-------- GIVEN RECORDS
(** A representable number is its own rounding. *)
Lemma round64_exact x : 0 <= x -> representable x -> round64 x == x.
Proof.
  intros Hx (m & e & Hm & Heq). destruct (Qle_lt_or_eq _ _ Hx) as [Hp|Hz].
  2:{ rewrite round64_zero by lra. exact Hz. }
  rewrite round64_pos by done. unfold round_pos.
  set (k := (exponent x - 52)%Z).
  assert (0 < m)%Z as Hmp.
  { rewrite Heq in Hp. destruct (Z_lt_ge_dec 0 m) as [|Hge]; [done|exfalso].
    apply (Qlt_not_le _ _ Hp). rewrite <- (Qmult_0_l (pow2 e)).
    apply Qmult_le_r; [apply pow2_pos|]. change 0 with (inject_Z 0). rewrite <- Zle_Qle. lia. }
  assert (k <= e)%Z as Hk.
  { destruct (exponent_spec x Hp) as [H1 _].
    assert (x < pow2 (53 + e)) as H2.
    { rewrite Heq, pow2_plus, (pow2_Z 53) by lia. apply Qmult_lt_r; [apply pow2_pos|].
      rewrite <- Zlt_Qlt. lia. }
    assert (exponent x < 53 + e)%Z by (by eapply pow2_lt_inv, Qle_lt_trans). lia. }
  assert (x * pow2 (- k) == inject_Z (m * 2 ^ (e - k))) as Hi.
  { rewrite Heq, inject_Z_mult, <- (pow2_Z (e - k)), <- Qmult_assoc, <- pow2_plus by lia. reflexivity. }
  rewrite Hi, nearest_even_int, <- Hi. apply pow2_scale.
Qed.

(** A float above a representable number was rounded from above it, and below likewise. *)
Lemma round64_gt_inv x y : 0 <= x -> 0 <= y -> representable y -> y < round64 x -> y < x.
Proof.
  intros Hx Hy Hr H. apply Qnot_le_lt. intros Hle.
  apply (Qlt_not_le _ _ H). rewrite <- (round64_exact y) by done. by apply round64_mono.
Qed.

Lemma round64_lt_inv x y : 0 <= x -> 0 <= y -> representable y -> round64 x < y -> x < y.
Proof.
  intros Hx Hy Hr H. apply Qnot_le_lt. intros Hle.
  apply (Qlt_not_le _ _ H). rewrite <- (round64_exact y) by done. by apply round64_mono.
Qed.

Lemma round64_le x y : 0 <= x -> x <= y -> representable y -> round64 x <= y.
Proof. intros Hx Hxy Hr. rewrite <- (round64_exact y) by (done || lra). by apply round64_mono. Qed.

Lemma round64_ge x y : 0 <= y -> y <= x -> representable y -> y <= round64 x.
Proof. intros Hy Hxy Hr. rewrite <- (round64_exact y) by done. by apply round64_mono. Qed.

(** ** Representable numbers *)

Lemma representable_int n : (Z.abs n < 2 ^ 53)%Z -> representable (inject_Z n).
Proof. intros Hn. exists n, 0%Z. split; [done|]. cbn. ring. Qed.

Lemma representable_pow2 e : representable (pow2 e).
Proof. exists 1%Z, e. split; [lia|]. ring. Qed.

Lemma representable_scale x e : representable x -> representable (x * pow2 e).
Proof.
  intros (m & k & Hm & Heq). exists m, (k + e)%Z. split; [done|].
  by rewrite Heq, pow2_plus, Qmult_assoc.
Qed.

Lemma representable_comp x y : x == y -> representable x -> representable y.
Proof. intros H (m & e & Hm & Heq). exists m, e. by rewrite <- H. Qed.

Lemma round64_representable x : 0 <= x -> representable (round64 x).
Proof.
  intros Hx. destruct (Qle_lt_or_eq _ _ Hx) as [Hp|Hz].
  2:{ rewrite round64_zero by lra. exact (representable_int 0 eq_refl). }
  rewrite round64_pos by done. unfold round_pos. set (e := (exponent x - 52)%Z).
  destruct (scaled_binade x Hp) as [H1 H2]. fold e in H1, H2.
  apply nearest_even_mono in H1. apply Qlt_le_weak, nearest_even_mono in H2.
  rewrite nearest_even_int in H1, H2. set (m := nearest_even (x * pow2 (- e))) in *.
  destruct (Z.eq_dec m (2 ^ 53)) as [->|Hne].
  - apply (representable_comp (pow2 (53 + e))); [|apply representable_pow2].
    by rewrite pow2_plus, (pow2_Z 53).
  - exists m, e. split; [lia|reflexivity].
Qed.

(** ** The rounding error *)

Lemma round64_near x :
  0 < x -> round64 x <= x + pow2 (exponent x - 53) /\ x <= round64 x + pow2 (exponent x - 53).
Proof.
  intros Hx. rewrite round64_pos by done. unfold round_pos.
  set (e := (exponent x - 52)%Z). replace (exponent x - 53)%Z with (-1 + e)%Z by lia.
  rewrite (pow2_plus (-1)). change (pow2 (-1)) with (1 # 2).
  destruct (nearest_even_near (x * pow2 (- e))) as [H1 H2].
  set (m := inject_Z (nearest_even (x * pow2 (- e)))) in *.
  apply (Qmult_le_r _ _ _ (pow2_pos e)) in H1, H2. rewrite pow2_scale in H1, H2.
  split; lra.
Qed.

(** A number more than half a unit above a power of two rounds above it. *)
Lemma round64_above_pow2 x e : pow2 e * (1 + pow2 (-53)) < x -> pow2 e < round64 x.
Proof.
  intros Hx. pose proof (pow2_pos e) as Hp.
  assert (pow2 e < x) as Hex.
  { eapply Qlt_trans; [|exact Hx]. rewrite <- (Qmult_1_r (pow2 e)) at 1.
    apply Qmult_lt_l; [done|reflexivity]. }
  destruct (Qlt_le_dec x (pow2 (e + 1))) as [Hlt|Hge].
  - assert (exponent x = e) as He by (apply exponent_unique; [by apply Qlt_le_weak|done]).
    destruct (round64_near x) as [_ H]; [lra|]. rewrite He in H.
    rewrite Qmult_plus_distr_r, <- pow2_plus in Hx.
    replace (e + -53)%Z with (e - 53)%Z in Hx by lia. lra.
  - eapply Qlt_le_trans; [|apply round64_ge; [..|exact Hge|apply representable_pow2]].
    + rewrite pow2_plus. change (pow2 1) with (2 # 1). lra.
    + apply Qlt_le_weak, pow2_pos.
Qed.

(** Multiplying a float by at most [1 - 2^-53] and rounding gives a smaller float. *)
Lemma round64_below x f :
  0 < x -> representable x -> 0 <= f -> f <= 1 - pow2 (-53) -> round64 (x * f) < x.
Proof.
  intros Hx Hr Hf0 Hf. set (y := x * (1 - pow2 (-53))).
  assert (0 < y) as Hy by (apply (Qmult_lt_0_compat x); [done|reflexivity]).
  assert (round64 (x * f) <= round64 y) as Hle.
  { apply round64_mono; [apply Qmult_le_0_compat; lra|]. apply Qmult_le_l; done. }
  apply (Qle_lt_trans _ _ _ Hle), Qnot_le_lt. intros Hge.
  destruct (round64_near y Hy) as [Hn _]. destruct (exponent_spec y Hy) as [He _].
  assert (y == x - x * pow2 (-53)) as Hyx by (unfold y; ring).
  pose proof (Qmult_lt_0_compat x (pow2 (-53)) Hx (pow2_pos _)) as Hpos.
  assert (x * pow2 (-53) <= pow2 (exponent y) * pow2 (-53)) as Hc.
  { rewrite <- pow2_plus. replace (exponent y + -53)%Z with (exponent y - 53)%Z by lia. lra. }
  apply Qmult_le_r in Hc; [lra|apply pow2_pos].
Qed.

(** ** Conversion to an integer *)

Lemma int64_of_f64_floor x n :
  0 <= x -> x <= inject_Z n -> (n < 2 ^ 63)%Z ->
  int64_of_f64 x = Qfloor x /\ (0 <= Qfloor x <= n)%Z.
Proof.
  intros Hx Hn Hb. assert (0 <= Qfloor x <= n)%Z as Hf.
  { split; [|rewrite <- (Qfloor_Z n); by apply Qfloor_resp_le].
    change 0%Z with (Qfloor 0). by apply Qfloor_resp_le. }
  split; [|done]. unfold int64_of_f64. rewrite (proj2 (Qle_bool_iff 0 x)) by done.
  rewrite (proj2 (Z.leb_le _ _)), (proj2 (Z.ltb_lt _ _)) by lia. done.
Qed.

Lemma f64_of_int_exact n : (0 <= n < 2 ^ 53)%Z -> f64_of_int n == inject_Z n.
Proof.
  intros Hn. apply round64_exact; [|apply representable_int; lia].
  change 0 with (inject_Z 0). rewrite <- Zle_Qle. lia.
Qed.

Lemma inject_Z_nonneg n : (0 <= n)%Z -> 0 <= inject_Z n.
Proof. intros Hn. change 0 with (inject_Z 0). by rewrite <- Zle_Qle. Qed.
----------------
**TASK**
Nothing but the lines above from the one containing "Lemma round64_lt_inv x" through the one containing "Proof. intros Hx" should appear in the answer, each repeated exactly.

**RESULT FOR THIS TASK**
Lemma round64_lt_inv x y : 0 <= x -> 0 <= y -> representable y -> round64 x < y -> x < y.
Proof.
  intros Hx Hy Hr H. apply Qnot_le_lt. intros Hle.
  apply (Qlt_not_le _ _ H). rewrite <- (round64_exact y) by done. by apply round64_mono.
Qed.

Lemma round64_le x y : 0 <= x -> x <= y -> representable y -> round64 x <= y.
Proof. intros Hx Hxy Hr. rewrite <- (round64_exact y) by (done || lra). by apply round64_mono. Qed.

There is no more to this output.